(* ===== verification/Http.v ===== *)
(** What the extensions under src/extensions/ share: the HTTP requests they
    send, the URL of their server, and the part of the program they can reach.

    Boost.Beast and the servers behind it are one operation, [serve]: the
    exchange of one request, which changes the state [V] of the outside world
    and yields the body of the answer or an exception (a name that does not
    resolve, a refused connection, a time-out).  The status code of the answer
    is never looked at.  Parsing and printing of JSON and the allocator enter
    the same way. *)

From Stdlib Require Import ZArith Lia Strings.Ascii Strings.String Floats.SpecFloat.
From stdpp Require Import prelude list strings.
From S2P Require Import Prelude.
From S2P Require Import Ieee.
From S2P Require Import CxxLib.
From S2P Require Import Json.
From S2P Require Import Coordinator.

Inductive verb : Type := GET | POST | PUT.

#[global] Instance verb_eq_dec : EqDecision verb.
Proof. solve_decision. Defined.

Record request : Type := mkRequest {
  rq_verb : verb;
  rq_host : string;
  rq_port : string;
  rq_target : string;
  rq_body : string;
}.

#[global] Instance request_eq_dec : EqDecision request.
Proof. solve_decision. Defined.

(** [None] is an exception. *)
Class Host (V : Type) : Type := {
  serve : request → V → option string * V;
  parse_json : string → option json;
  dump : json → option string;
  alloc : Z → bool;        (** whether a vector of so many samples fits in memory *)
}.

(** What an extension can reach: the nodes, intermediates and settings of the
    coordinator, the sandbox settings of [RuntimeConfig], the outside world. *)
Record world (V : Type) : Type := mkWorld {
  coord : Coordinator.t;
  sandbox_enabled : bool;
  sandbox_update_rate_ms : Z;           (* int *)
  outside : V;
}.

Arguments mkWorld {V} _ _ _ _.
Arguments coord {V} _.
Arguments sandbox_enabled {V} _.
Arguments sandbox_update_rate_ms {V} _.
Arguments outside {V} _.

Definition set_coord {V} (c : Coordinator.t) (w : world V) : world V :=
  mkWorld c (sandbox_enabled w) (sandbox_update_rate_ms w) (outside w).

Definition set_sandbox {V} (enabled : bool) (rate : Z) (w : world V) : world V :=
  mkWorld (coord w) enabled rate (outside w).

Definition set_outside {V} (out : V) (w : world V) : world V :=
  mkWorld (coord w) (sandbox_enabled w) (sandbox_update_rate_ms w) out.

Module Http.

(** [std::regex_search] for a scheme, a host without slash or colon, perhaps a
    colon, and digits: the first place where it matches, and there the longest
    host and port. *)

Fixpoint span (p : ascii → bool) (s : string) : string * string :=
  match s with
  | String c s' => if p c then let '(a, b) := span p s' in (String c a, b) else (EmptyString, s)
  | EmptyString => (EmptyString, EmptyString)
  end.

Definition strip (p s : string) : option string :=
  if String.prefix p s
  then Some (String.substring (String.length p) (String.length s - String.length p) s)
  else None.

Definition scheme (s : string) : option string :=
  match strip "https://" s with Some r => Some r | None => strip "http://" s end.

Definition host_char (c : ascii) : bool := negb (Ascii.eqb c "/" || Ascii.eqb c ":").

Definition is_digit (c : ascii) : bool := if digit c is Some _ then true else false.

Definition url_here (s : string) : option (string * string) :=
  match scheme s with
  | None => None
  | Some r =>
      let '(host, r) := span host_char r in
      if (host =? "")%string then None
      else
        let r := match r with String ":" r' => r' | _ => r end in
        Some (host, (span is_digit r).1)
  end.

Fixpoint url_search (s : string) : option (string * string) :=
  match url_here s with
  | Some m => Some m
  | None => match s with String _ s' => url_search s' | EmptyString => None end
  end.

(** [parseUrl]: host and port, and those of a text that is not a URL. *)
Definition parseUrl (default_port url : string) : string * string :=
  match url_search url with
  | Some (host, port) => (host, if (port =? "")%string then "80"%string else port)
  | None => ("localhost"%string, default_port)
  end.

Example parseUrl_ex :
  parseUrl "8000" "http://192.168.8.173:8000/x" = ("192.168.8.173", "8000")%string ∧
  parseUrl "8000" "see https://host/a" = ("host", "80")%string ∧
  parseUrl "8000" "host:1" = ("localhost", "8000")%string.
Proof. by vm_compute. Qed.

(** [httpGet], [httpPost] and [httpPut]; the body is printed before anything is
    sent. *)
Definition http {V} `{Host V} (v : verb) (host port target : string) (body : option json)
    (w : world V) : option string * world V :=
  match (match body with None => Some EmptyString | Some j => dump j end) with
  | None => (None, w)
  | Some b =>
      let '(r, out) := serve (mkRequest v host port target b) (outside w) in
      (r, set_outside out w)
  end.

(** The members of an object; anything else has none. *)
Definition members (j : json) : list (string * json) :=
  match j with JObject fs => fs | _ => [] end.

(** [if (j.contains(k) && j[k].is_number()) field = std::max(lo, j[k].get<int>())]. *)
Definition at_least (lo : Z) (k : string) (old : Z) (fs : list (string * json)) : Z :=
  match find_key k fs with
  | Some v => if is_number v then match get_int v with Ok z => Z.max lo z | Err _ => old end
              else old
  | None => old
  end.

(** [if (j.contains(k) && j[k].is_object())]. *)
Definition object (k : string) (fs : list (string * json)) : option (list (string * json)) :=
  match find_key k fs with Some (JObject o) => Some o | _ => None end.

End Http.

-----

Beginning with the line that holds "None => old", please give again each line exactly until the records end, and include that final line.

  | None => old
  end.

(** [if (j.contains(k) && j[k].is_object())]. *)
Definition object (k : string) (fs : list (string * json)) : option (list (string * json)) :=
  match find_key k fs with Some (JObject o) => Some o | _ => None end.

End Http.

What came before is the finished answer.